Activity — Print every record exactly.

** Records for the exercise follows **

(* ===== verification/HealthChecks.v ===== *)
(** * Health-check reconciliation ([src/src/proxy/runtime.rs], [src/src/proxy/upstream/health_check.rs])

    The registry of health checks and its generations, the reconciliation that
    publishing a snapshot performs, and the executor that follows the
    registry's events concurrently. *)

From Stdlib Require Import ZArith Lia.
From stdpp Require Import base tactics gmap fin_maps strings option relations sets list.
From S2P Require Import Prelude.

Open Scope Z_scope.

(** ** [HealthCheckRegistry]

    Generations are an [AtomicU64] counted from 1; 2^64 registrations are out
    of reach and the counter does not wrap here.  [sent] holds the events the
    executor has not received; [stopped] the generations whose shutdown channel
    was signalled. *)

Inductive RegistryUpdate : Type :=
| Added (id : string) (registration : Z)
| Removed (id : string) (registration : Z).

Record RegisteredUpstream : Type := { generation : Z; load_balancer : nat }.

Record HealthCheckRegistry : Type := {
  upstreams : gmap string RegisteredUpstream;
  next_generation : Z;
  sent : list RegistryUpdate;
  stopped : gset Z;
}.
#[export] Instance eta_HealthCheckRegistry : Eta HealthCheckRegistry := fun r =>
  Build_HealthCheckRegistry (upstreams r) (next_generation r) (sent r) (stopped r).

Definition registry_new : HealthCheckRegistry :=
  {| upstreams := ∅; next_generation := 1; sent := []; stopped := ∅ |}.

Record DisplacedHealthCheck : Type := { d_id : string; d_registered : RegisteredUpstream }.

Definition register_upstream (i : string) (service : nat) (r : HealthCheckRegistry)
    : (Z * option DisplacedHealthCheck) * HealthCheckRegistry :=
  let registration := next_generation r in
  let r := r <| next_generation := registration + 1 |> in
  let displaced := (fun old => {| d_id := i; d_registered := old |}) <$> upstreams r !! i in
  let r := r <| upstreams := <[i := {| generation := registration; load_balancer := service |}]> (upstreams r) |> in
  let r := r <| sent := sent r ++ [Added i registration] |> in
  ((registration, displaced), r).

** End of Records for the exercise **

Exercise answer —
(* ===== verification/HealthChecks.v ===== *)
(** * Health-check reconciliation ([src/src/proxy/runtime.rs], [src/src/proxy/upstream/health_check.rs])

    The registry of health checks and its generations, the reconciliation that
    publishing a snapshot performs, and the executor that follows the
    registry's events concurrently. *)

From Stdlib Require Import ZArith Lia.
From stdpp Require Import base tactics gmap fin_maps strings option relations sets list.
From S2P Require Import Prelude.

Open Scope Z_scope.

(** ** [HealthCheckRegistry]

    Generations are an [AtomicU64] counted from 1; 2^64 registrations are out
    of reach and the counter does not wrap here.  [sent] holds the events the
    executor has not received; [stopped] the generations whose shutdown channel
    was signalled. *)

Inductive RegistryUpdate : Type :=
| Added (id : string) (registration : Z)
| Removed (id : string) (registration : Z).

Record RegisteredUpstream : Type := { generation : Z; load_balancer : nat }.

Record HealthCheckRegistry : Type := {
  upstreams : gmap string RegisteredUpstream;
  next_generation : Z;
  sent : list RegistryUpdate;
  stopped : gset Z;
}.
#[export] Instance eta_HealthCheckRegistry : Eta HealthCheckRegistry := fun r =>
  Build_HealthCheckRegistry (upstreams r) (next_generation r) (sent r) (stopped r).

Definition registry_new : HealthCheckRegistry :=
  {| upstreams := ∅; next_generation := 1; sent := []; stopped := ∅ |}.

Record DisplacedHealthCheck : Type := { d_id : string; d_registered : RegisteredUpstream }.

Definition register_upstream (i : string) (service : nat) (r : HealthCheckRegistry)
    : (Z * option DisplacedHealthCheck) * HealthCheckRegistry :=
  let registration := next_generation r in
  let r := r <| next_generation := registration + 1 |> in
  let displaced := (fun old => {| d_id := i; d_registered := old |}) <$> upstreams r !! i in
  let r := r <| upstreams := <[i := {| generation := registration; load_balancer := service |}]> (upstreams r) |> in
  let r := r <| sent := sent r ++ [Added i registration] |> in
  ((registration, displaced), r).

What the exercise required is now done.